The Post will not reveal circulation and ad revenue figures to Media Life, but data available elsewhere paints an alarming picture. Ad revenue is up just slightly over the past five years, to $783.5 million last year from $770.6 million in 2000, according to TNS Media Intelligence.
But circulation has tumbled, falling by 137,695 for the weekday paper in the past decade, from 816,474 for the year ended Sept. 30, 1995 to 678,779 for the six-month period ended Oct. 2, 2005. That's a decline of 17 percent. That's according to numbers from the Audit Bureau of Circulations, the latter of which has not been audited yet and is based on publisher statements.
Warning to all Freepers. You should check your mutual funds to see if they are supporting these left wing dinosaurs: WPO, NYT and TRB. If so, you might want to trade those funds for those without the Enron virus/time bombs, aka, cooking their books.
ping
If they just printed the news as it is and not how they wanted us to see it, people would buy their paper. Why would anyone pay to read lies and half-truths and opinion presented as the truth on the front page?

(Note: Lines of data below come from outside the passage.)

Lemma InsertIntoUsers_inv (u : User) (w w' : World) (e : option error) :
  sql.InsertIntoUsers u w = (Val e, w') ->
  (e = None /\ quiet 1 (faults w)
   /\ exists r, ddl.userRow u = Some r /\ ddl.userAccepted (users w) r = true
                /\ w' = setTables (users w ++ [r]) (sessions w) (sent (InsertUser u) w))
  \/ (e <> None /\ users w' = users w /\ sessions w' = sessions w).
Proof.
  unfold sql.InsertIntoUsers.
  pose proof (send_tables (InsertUser u) w) as [Hu Hs].
  destruct (send (InsertUser u) w) as [[msg |] w1] eqn:Hsend; cbn [snd] in *.
  { intros Heq. injection Heq as <- <-. by right. }
  apply send_None in Hsend as [-> Hq].
  destruct (ddl.userRow u) as [r |].
  2: { intros Heq. injection Heq as <- <-. by right. }
  destruct (ddl.userAccepted (users w) r) eqn:Hacc.
  2: { intros Heq. injection Heq as <- <-. by right. }
  intros Heq. injection Heq as <- <-. left.
  split; [reflexivity |]. split; [assumption |]. by exists r.
Qed.

Lemma InsertIntoSessions_inv (s : Session) (w w' : World) (e : option error) :
  sql.InsertIntoSessions s w = (Val e, w') ->
  (e = None /\ quiet 1 (faults w)
   /\ exists r, ddl.sessionRow s = Some r /\ ddl.sessionAccepted (sessions w) r = true
                /\ w' = setTables (users w) (sessions w ++ [r]) (sent (InsertSession s) w))
  \/ (e <> None /\ users w' = users w /\ sessions w' = sessions w).
Proof.
  unfold sql.InsertIntoSessions.
  pose proof (send_tables (InsertSession s) w) as [Hu Hs].
  destruct (send (InsertSession s) w) as [[msg |] w1] eqn:Hsend; cbn [snd] in *.
  { intros Heq. injection Heq as <- <-. by right. }
  apply send_None in Hsend as [-> Hq].
  destruct (ddl.sessionRow s) as [r |].
  2: { intros Heq. injection Heq as <- <-. by right. }
  destruct (ddl.sessionAccepted (sessions w) r) eqn:Hacc.
  2: { intros Heq. injection Heq as <- <-. by right. }
  intros Heq. injection Heq as <- <-. left.
  split; [reflexivity |]. split; [assumption |]. by exists r.
Qed.

(** What [addSession] did when it returned a session. *)
Lemma addSession_ok (user : User) (secret : string) (w w' : World) (s : Session) :
  addSession user secret w = (Val (Some s, None), w') ->
  exists id rest r,
    entropy w = id :: rest
    /\ s = newSession id (UserID user) secret (now w)
    /\ quiet 1 (faults w)
    /\ ddl.sessionRow s = Some r /\ ddl.sessionAccepted (sessions w) r = true
    /\ w' = setTables (users w) (sessions w ++ [r])
              (sent (InsertSession s) (setEntropy rest w)).
Proof.
  unfold addSession, bind at 1, uuid_Must_NewV4.
  destruct (entropy w) as [| id rest] eqn:Hent; [intros Heq; discriminate Heq |].
  unfold bind at 1, time_Now. cbn [now setEntropy]. unfold bind, ret.
  destruct (sql.InsertIntoSessions _ _) as [[[e |] |] w1] eqn:Hins;
    try (intros Heq; discriminate Heq).
  intros Heq. injection Heq as <- <-.
  apply InsertIntoSessions_inv in Hins as [(_ & Hq & r & Hrow & Hacc & ->) | (Hne & _)];
    [| done].
  exists id, rest, r. repeat split; assumption || reflexivity.
Qed.

(** When [addSession] returns no session, or an error, the tables are
    as before. *)
Lemma addSession_failed (user : User) (secret : string) (w w' : World)
    (s : option Session) (e : error) :
  addSession user secret w = (Val (s, Some e), w') ->
  s = None /\ users w' = users w /\ sessions w' = sessions w.
Proof.
  unfold addSession, bind at 1, uuid_Must_NewV4.
  destruct (entropy w) as [| id rest] eqn:Hent; [intros Heq; discriminate Heq |].
  unfold bind at 1, time_Now. cbn [now setEntropy]. unfold bind, ret.
  destruct (sql.InsertIntoSessions _ _) as [[[e' |] |] w1] eqn:Hins;
    try (intros Heq; discriminate Heq).
  intros Heq. injection Heq as <- <- <-.
  apply InsertIntoSessions_inv in Hins as [(Hnone & _) | (_ & Hu & Hs)];
    [discriminate Hnone |].
  by repeat split.
Qed.

(** What [CreateUser] did when it returned a user. *)
Lemma CreateUser_ok
    (email username nickname biography password sessionSecret : string)
    (w w' : World) (u : User) :
  CreateUser email username nickname biography password sessionSecret w
  = (Val (Some u, None), w') ->
  exists h id1 id2 rest urow srow,
    let user := newUser (strings.TrimSpace email) (strings.TrimSpace username)
                  (nicknameOr nickname (strings.TrimSpace username))
                  biography h id1 (now w) in
    let s := newSession id2 (UserID user) sessionSecret (now w) in
    wellFormedRegistration email username sessionSecret
    /\ validateAndEncryptPassword password = (h, None)
    /\ entropy w = id1 :: id2 :: rest
    /\ quiet 2 (faults w)
    /\ ddl.userRow user = Some urow
    /\ ddl.userAccepted (users w) urow = true
    /\ ddl.sessionRow s = Some srow
    /\ ddl.sessionAccepted (sessions w) srow = true
    /\ u = withSessionID user (uuid.String id2)
    /\ users w' = (users w ++ [urow])%list
    /\ sessions w' = (sessions w ++ [srow])%list.
Proof.
  unfold CreateUser.
  destruct (hex.DecodeString sessionSecret) as [data |] eqn:Hhex;
    [| intros Heq; discriminate Heq].
  destruct (x509_ParsePKIXPublicKey data) as [k |] eqn:Hkey;
    [| intros Heq; discriminate Heq].
  destruct (isECDSA k) eqn:Hec; cbn [negb]; [| intros Heq; discriminate Heq].
  destruct (validateEmailFormat (strings.TrimSpace email)) eqn:Hemail;
    [intros Heq; discriminate Heq |].
  destruct (Z.ltb_spec (strings.len (strings.TrimSpace username)) 3) as [Hshort | Hlong];
    [intros Heq; discriminate Heq |].
  destruct (validateAndEncryptPassword password) as [h [e |]] eqn:Hpw;
    [intros Heq; discriminate Heq |].
  unfold bind at 1, time_Now. unfold bind at 1, uuid_Must_NewV4.
  destruct (entropy w) as [| id1 ids] eqn:Hent; [intros Heq; discriminate Heq |].
  fold (nicknameOr nickname (strings.TrimSpace username)).
  fold (newUser (strings.TrimSpace email) (strings.TrimSpace username)
          (nicknameOr nickname (strings.TrimSpace username)) biography h id1 (now w)).
  set (user := newUser _ _ _ _ _ _ _).
  unfold bind at 1, RunInTransaction, bind at 1.
  destruct (sql.InsertIntoUsers user (setEntropy ids w)) as [[[e |] |] w1] eqn:Hins;
    unfold ret;
    [destruct (isSessionError e); intros Heq; discriminate Heq | |
     intros Heq; discriminate Heq].
  apply InsertIntoUsers_inv in Hins
    as [(_ & Hq1 & urow & Hurow & Hacc & ->) | (Hne & _)]; [| done].
  unfold bind at 1.
  destruct (addSession user sessionSecret _) as [[[[s |] [e |]] |] w2] eqn:Hadd;
    unfold panic;
    try (intros Heq; discriminate Heq);
    try (destruct (isSessionError e); intros Heq; discriminate Heq).
  apply addSession_ok in Hadd as (id2 & rest & srow & Hent2 & -> & Hq2 & Hsrow & Hsacc & ->).
  intros Heq. injection Heq as <- <-.
  cbn [entropy setTables sent setEntropy] in Hent2. subst ids.
  exists h, id1, id2, rest, urow, srow. cbn zeta.
  split. { split; [by exists data, k | assumption | assumption]. }
  split; [reflexivity |]. split; [reflexivity |].
  split.
  { cbn [faults setTables sent setEntropy] in Hq1, Hq2.
    by destruct (faults w) as [| [msg |] [| [msg' |] fs]]. }
  repeat split; assumption || reflexivity.
Qed.

(** *** What the tables keep of a registration *)

Lemma hexDigits_length (k : nat) (n : N) (acc : string) :
  String.length (uuid.hexDigits k n acc) = (k + String.length acc)%nat.
Proof.
  revert n acc. induction k as [| k IH]; intros n acc; [reflexivity |].
  cbn [uuid.hexDigits]. rewrite IH. cbn [String.length]. lia.
Qed.

Lemma uuid_String_length (u : uuid.UUID) : String.length (uuid.String u) = 36%nat.
Proof.
  unfold uuid.String.
  repeat (rewrite hexDigits_length; cbn [append String.length]).
  reflexivity.
Qed.

Lemma varchar_fits (n : nat) (s : string) :
  (String.length s <= n)%nat -> ddl.varchar n s = Some s.
Proof.
  intros Hlen. unfold ddl.varchar.
  by destruct (Nat.leb_spec (String.length s) n); [| lia].
Qed.

Lemma DecodeString_allHex (s : string) (data : list Z) :
  hex.DecodeString s = Some data -> allHex s = true.
Proof.
  remember (String.length s) as n eqn:Hn.
  revert s data Hn. induction (lt_wf n) as [n _ IH]. intros s data Hn.
  destruct s as [| a [| b rest]]; [done | done |].
  cbn [hex.DecodeString allHex].
  destruct (hex.fromHexChar a) as [h |]; [| done].
  destruct (hex.fromHexChar b) as [l |]; [| done].
  destruct (hex.DecodeString rest) as [bs |] eqn:Hrest; [| done].
  intros _. rewrite (IH (String.length rest)) with (data := bs);
    [| cbn [String.length] in Hn; lia | reflexivity | assumption].
  rewrite !bool_decide_eq_true_2 by (by eexists). reflexivity.
Qed.

Lemma allSpaces_allHex_empty (s : string) :
  ddl.allSpaces s = true -> allHex s = true -> s = "".
Proof.
  destruct s as [| c rest]; [done |]. cbn [ddl.allSpaces allHex].
  intros Hsp Hhex. apply andb_true_iff in Hsp as [Hsp _].
  apply andb_true_iff in Hhex as [Hhex _].
  apply bool_decide_eq_true in Hhex as [d Hd].
  apply Z.eqb_eq in Hsp. unfold hex.fromHexChar in Hd. rewrite Hsp in Hd.
  discriminate Hd.
Qed.

Lemma allHex_drop (n : nat) (s : string) : allHex s = true -> allHex (ddl.drop n s) = true.
Proof.
  revert s. induction n as [| n IH]; intros s; [by destruct s |].
  destruct s as [| c rest]; [done |]. cbn [allHex ddl.drop].
  intros Hhex. apply andb_true_iff in Hhex as [_ Hhex]. by apply IH.
Qed.

Lemma drop_empty (n : nat) (s : string) :
  ddl.drop n s = "" -> (String.length s <= n)%nat.
Proof.
  revert s. induction n as [| n IH]; intros s.
  - destruct s; [cbn; lia | done].
  - destruct s as [| c rest]; [cbn; lia |]. cbn [ddl.drop String.length].
    intros Hd. apply IH in Hd. lia.
Qed.

(** A value of hexadecimal digits is stored whole or not at all. *)
Lemma varchar_hex (n : nat) (s s' : string) (data : list Z) :
  hex.DecodeString s = Some data -> ddl.varchar n s = Some s' -> s' = s.
Proof.
  intros Hhex. apply DecodeString_allHex in Hhex. unfold ddl.varchar.
  destruct (Nat.leb_spec (String.length s) n) as [Hle | Hgt].
  { intros Heq. by injection Heq. }
  destruct (ddl.allSpaces (ddl.drop n s)) eqn:Hsp; [| done].
  apply allSpaces_allHex_empty in Hsp; [| by apply allHex_drop].
  apply drop_empty in Hsp. lia.
Qed.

Another one who should go is their odious fashion critic, who seems to spend all of her time making up insults about how Republican women dress.
I hate the Washington Post, and I hope they are caught up in a huge Enron-like scandal and have to close their doors.
I don't think so. They did this to themselves by condoning the heavy left-leaning political bias in their newspaper. The left-leaning bias of the MSM, along with the rise of internet media, is fragmenting the news market into a full spectrum of old and new media covering the entire range of political views. The MSM has already lost half of their market and in a marketing sense they're positioning themselves as left-wing media, which means they will lose another 25% of their customers in the next ten years.
I love it, the way these obviously biased, leftist newspapers are losing customers and influence at a rapid pace. Go Rush Go! Rush, Sean, Hewitt, and Medved are taking their customers.
LOL. You'd think the liberals at the Post would be more concerned about the operession of women in the Middle East. But no, they can barely see beyond our Atlantic coast, and I sense they have little interest in anything happening between the eastern city line of Los Angeles and the western city line of Pittsburgh. We here in Arizona are viewed as these dangerous, gun-toteing bumpkins by the educated, "cultured" (and thoroughly dumbed-down) writers at the Washington Post.
Indeed, the WashPost has burned their bridges with conservatives in the American heartland.
Heheh----Enron Virus and the WashPo's got it.........nice zinger.
What makes the Post unusual is that its circulation is sinking faster than that of many other newspapers around the country.
Ooooooo.
Pinch me.
"Thats close to 10 percent of its reporters and editors."
All right, everybody! Sopranoes and tenors to the right,
Altos, baritones and basses to the left.
Okay, if you would, please, a c7 chord in E-flat, after four.
One, two, three, four.
AAAWWWWWWWWWWWWWWWWWWWWWWW.
"We are mystified about how this could be happening."
Unholy glee ping.
". . .the paper faces even greater challenges in maintaining those penetration levels."
Is he talking newspaper circulation and market share, or rape?
"A ritual narrative developed: Social tensions and economic disparities always arose from an unregulated zone of life. The world's problems could always be laid at U.S. foreign policy. Top prizes went to stories premised on the need for tighter political control or a more "sophisticated" acceptance of other nations' statecraft.
This set of ideas, though unacknowledged by the craft's practitioners, came to be known as "liberalism." The philosophy had a good run, from William Paley's building of CBS through the Sulzberger dynasty at The New York Times. It remains in evidence at NBC, ABC and CNN, as well as at the expanded McClatchy empire and the still-dominant Gannett chain."
Revenge is a dish that is best served cold, but gloating is tasty at all temperatures.